J.D. Okhai Ojeikere photographs of Nigerian women hairstyles have fascinated me recently. They do feel abstract and impersonal however. While that is part of their appeal I loved getting Adiche’s insights into women’s daily lives and hairstyle practices. Suddenly, something that had felt distant and looked like an abstract art form came to life.
To give you an idea of how intricate, sculptural and varied these hairdos can be, here are wonderful photographs taken by J. D Okhai Ojeikere who sadly past away very recently.
These images come from his series Hairstyles. In the street, at the office, at parties, he photographed women’s hairdos from behind and highlighted their sculptural qualities and the play of forms. Beyond their aesthetic qualities his series offer a mix of ethnographic and anthropological insight into Nigerian culture.
I am a woman and I assure you hair matters very early on the life of a little girl. I remember trying different hairstyles as a child: braids, ponytails, with lots of colorful bows. It was about vanity but also identity and pleasure. However, in African culture and tradition cornrow braiding has much greater and deeper significance. It is much more than an expression of personal vanity. It has communicative power and traditionally speaks of religion, kinship, status, age and ethnicity. When a black woman chooses to braid her hair she is embracing and honoring her cultural heritage.

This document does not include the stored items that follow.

(** An answered statement, from what its body does on the same tables. *)
Lemma answer_statement {A} (m : M Tables unit A) d d' r (effect : Tables -> A -> Tables -> Prop) :
  answer m d = (d', r) ->
  (forall d0 d1 r0, tb_rows d0 = tb_rows d -> tb_checkpoints d0 = tb_checkpoints d -> m d0 = (d1, r0) ->
     tb_failures d1 = tb_failures d0 /\ exists a, r0 = Ok a /\ effect d0 a d1) ->
  (forall d0 a, tb_rows d0 = tb_rows d -> tb_checkpoints d0 = tb_checkpoints d -> effect d0 a d' -> effect d a d') ->
  statement (H := tables_sqlite) d d' r (fun a => effect d a d').
Proof.
  intros E Hm Hs. apply answer_cases in E as (d0 & Er & Ec & Hf & [E|(-> & -> & Hne)]).
  - destruct (Hm _ _ _ Er Ec E) as (Hf' & a & -> & Ha). split; [cbn; rewrite Hf'; done|]. by apply (Hs d0).
  - split; [done|]. split; [|done]. split; [done|]. intros t. by apply checkpoints_of_same.
Qed.

#[export] Instance tables_laws : SqliteLaws.
Proof.
  split.
  - intros t guard f d d' r E. apply (answer_statement _ _ _ _ (fun d n d' => (forall t, checkpoints_of d' t = checkpoints_of d t) /\
      match tb_rows d !! t with
      | Some row =>
          if guard row then
            n = 1 /\ forall row', f row = Some row' -> tb_rows d' = <[t := row']> (tb_rows d)
          else n = 0 /\ tb_rows d' = tb_rows d
      | None => n = 0 /\ tb_rows d' = tb_rows d
      end) E).
    + intros d0 d1 r0 _ _ E0. destruct (tb_rows d0 !! t) as [row|]; [destruct (guard row)|];
        injection E0 as <- <-; (split; [done|]); eexists; (split; [done|]); (split; [done|]); try done.
      split; [done|]. intros row' ->. done.
    + intros d0 n Er Ec [Hc Hn]. rewrite Er in Hn. split; [|done]. intros t'. rewrite Hc. by apply checkpoints_of_same.
  - intros t row replace d d' r E. apply (answer_statement _ _ _ _ (fun d _ d' => (forall t, checkpoints_of d' t = checkpoints_of d t) /\
      tb_rows d' = match tb_rows d !! t with
                   | Some old => if replace old then <[t := row]> (tb_rows d) else tb_rows d
                   | None => <[t := row]> (tb_rows d)
                   end) E).
    + intros d0 d1 r0 _ _ E0. destruct (tb_rows d0 !! t) as [old|]; [destruct (replace old)|];
        injection E0 as <- <-; (split; [done|]); eexists; (split; [done|]); (split; [done|]); done.
    + intros d0 n Er Ec [Hc Hn]. rewrite Er in Hn. split; [|done]. intros t'. rewrite Hc. by apply checkpoints_of_same.
  - intros t guard d d' r E. apply (answer_statement _ _ _ _ (fun (d : Tables) found (d' : Tables) => same_tables (H := tables_sqlite) d d' /\
      found = (row ← tb_rows d !! t; if guard row then Some row else None)) E).
    + intros d0 d1 r0 _ _ [= <- <-]. split; [done|]. by eexists.
    + intros d0 n Er Ec [[E1 E2] Hn]. cbn in *. rewrite Er in Hn, E1. split; [|done]. split; [done|].
      intros t'. cbn. rewrite E2. by apply checkpoints_of_same.
  - intros t d d' r E. apply (answer_statement _ _ _ _ (fun d _ d' => tb_rows d' = delete t (tb_rows d) /\
      forall t', checkpoints_of d' t' = if bool_decide (t' = t) then [] else checkpoints_of d t') E).
    + intros d0 d1 r0 _ _ [= <- <-]. split; [done|]. eexists. split; [done|]. split; [done|].
      intros t'. rewrite checkpoints_of_with. done.
    + intros d0 n Er Ec [E1 E2]. rewrite Er in E1. split; [done|]. intros t'. rewrite E2.
      by rewrite (checkpoints_of_same d d0).
  - intros t c d d' r E Hrow Hord. cbn in Hrow, Hord.
    apply (answer_statement _ _ _ _ (fun d _ d' => tb_rows d' = tb_rows d /\
      forall t', checkpoints_of d' t' =
        if bool_decide (t' = t) then insert_row c (checkpoints_of d t) else checkpoints_of d t') E).
    + intros d0 d1 r0 Er Ec E0. rewrite Er, (checkpoints_of_same d d0 t Ec) in E0.
      rewrite !bool_decide_eq_true_2 in E0 by done. injection E0 as <- <-. split; [done|]. eexists. split; [done|].
      split; [done|]. intros t'. rewrite checkpoints_of_with. by rewrite (checkpoints_of_same d d0 t Ec).
    + intros d0 n Er Ec [E1 E2]. rewrite Er in E1. split; [done|]. intros t'. rewrite E2.
      by rewrite !(checkpoints_of_same d d0).
  - intros t which d d' r E. apply (answer_statement _ _ _ _ (fun d _ d' => tb_rows d' = tb_rows d /\
      forall t', checkpoints_of d' t' =
        if bool_decide (t' = t)
        then List.filter (fun c => negb (which (checkpoints_of d t) c)) (checkpoints_of d t)
        else checkpoints_of d t') E).
    + intros d0 d1 r0 _ _ [= <- <-]. split; [done|]. eexists. split; [done|]. split; [done|].
      intros t'. by rewrite checkpoints_of_with.
    + intros d0 n Er Ec [E1 E2]. rewrite Er in E1. split; [done|]. intros t'. rewrite E2.
      by rewrite !(checkpoints_of_same d d0).
  - intros t d d' r E. apply (answer_statement _ _ _ _ (fun (d : Tables) found (d' : Tables) => same_tables (H := tables_sqlite) d d' /\
      found = checkpoints_of d t) E).
    + intros d0 d1 r0 _ _ [= <- <-]. split; [done|]. by eexists.
    + intros d0 n Er Ec [[E1 E2] Hn]. cbn in *. rewrite Er in E1. rewrite (checkpoints_of_same d d0 t Ec) in Hn.
      split; [|done]. split; [done|]. intros t'. cbn. rewrite E2. by apply checkpoints_of_same.
  - intros E A of_sql keep body d d' r Er. cbn in Er. unfold tables_transaction in Er.
    destruct (answer (fun d => (d, Ok tt)) d) as [d1 [[]|[]]] eqn:Eb;
      apply answer_cases in Eb as (d0 & Hr0 & Hc0 & Hf0 & [Hd|(-> & Hx & Hne)]); try discriminate; try (injection Hd as <-).
    2: { injection Er as <- <-. left. split; [split; [done|intros; by apply checkpoints_of_same]|]. split; [done|eauto]. }
    destruct (body d0) as [d2 rb] eqn:Ebody. right. exists d0, d2, rb. split; [done|].
    split; [split; [done|intros; by apply checkpoints_of_same]|]. split; [done|].
    assert (Hundone : forall f, same_tables d {| tb_rows := tb_rows d0; tb_checkpoints := tb_checkpoints d0; tb_failures := f |})
      by (intros f; split; [done|intros; by apply checkpoints_of_same]).
    destruct rb as [a|e]; [destruct (keep a)|].
    + destruct (answer (fun d => (d, Ok tt)) d2) as [d3 [[]|[]]] eqn:Ec;
        apply answer_cases in Ec as (d4 & Hr4 & Hc4 & Hf4 & [Hd|(-> & Hx & Hne)]); try discriminate; try (injection Hd as <-);
        injection Er as <- <-.
      * split; [tauto|]. left. split; [done|]. split; [done|intros; by apply checkpoints_of_same].
      * split; [intros _ Hw; by rewrite Hw in Hne|]. right. split; [apply Hundone|]. split; [done|eauto].
    + injection Er as <- <-. split; [tauto|]. split; [apply Hundone|done].
    + injection Er as <- <-. split; [tauto|]. split; [apply Hundone|done].
Qed.
Lemma finished_turns_stay_finished_witness :
  lifecycle_run Completed [Start; Fail_ EmptyString; Abort Interrupted] = Completed.
Proof. apply finished_turns_stay_finished. reflexivity. Defined.

Definition sample_receipt : ThreadCommandReceipt :=
  receipt_applied (example_id CommandKind 1) (example_digest 1) (example_id BatchKind 1) (revision_of 4)
    [{| cr_event_id := example_id EventKind 1; cr_revision := revision_of 5 |}] (example_digest 2) DurDurable example_time.

Lemma applied_receipts_are_contiguous_witness : contiguous_from 4 (r_events sample_receipt).
Proof.
  apply (applied_receipts_are_contiguous sample_receipt (example_digest 1)); [reflexivity|vm_compute; reflexivity].
Defined.

Definition sample_pending : PendingSegmentSyncs := {| ps_sequences := [u64_of 1; u64_of 3] |}.

Lemma sample_pending_sorted : StronglySorted (fun a b => val a < val b) (ps_sequences sample_pending).
Proof. repeat constructor. Qed.

Lemma pending_syncs_stay_sorted_witness :
  ps_sequences (mark (u64_of 2) sample_pending) = [u64_of 1; u64_of 2; u64_of 3] /\
  StronglySorted (fun a b => val a < val b) (ps_sequences (mark (u64_of 2) sample_pending)).
Proof.
  split; [vm_compute; reflexivity|]. apply (pending_syncs_stay_sorted (u64_of 2) sample_pending sample_pending_sorted).
Defined.

Lemma syncs_visit_each_segment_once_witness :
  iter_including sample_pending (Some (u64_of 5)) = [u64_of 1; u64_of 3; u64_of 5] /\
  NoDup (iter_including sample_pending (Some (u64_of 5))).
Proof.
  split; [vm_compute; reflexivity|].
  apply (syncs_visit_each_segment_once sample_pending (Some (u64_of 5)) sample_pending_sorted).
Defined.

Adiche, born in Nigeria but now living both in Nigeria and in the US brings her personal Nigerian perspective to the discussion of race in the United States. In Adiche’s third novel, Ifemelu the outspoken Nigerian heroine is returning to Nigeria. In preparation of her return, she wants to have her hair braided. With no braiding hair salon in upper class Princeton where she was on a research fellowship she goes to Trenton to have her hair braided.
Ifemelu has all the characteristics of what Adiche calls an Americanah: After 14 years in the US she has given up some of her old habits and adopted American ways. Sitting in a hair salon having her hair braided for six hours by ladies from French speaking West Africa she munches carrots and granola bars while they are eating spicy and greasy food. She reads an American novel while they stare in rapture at Nigerian Nollywood movies, which she dislikes.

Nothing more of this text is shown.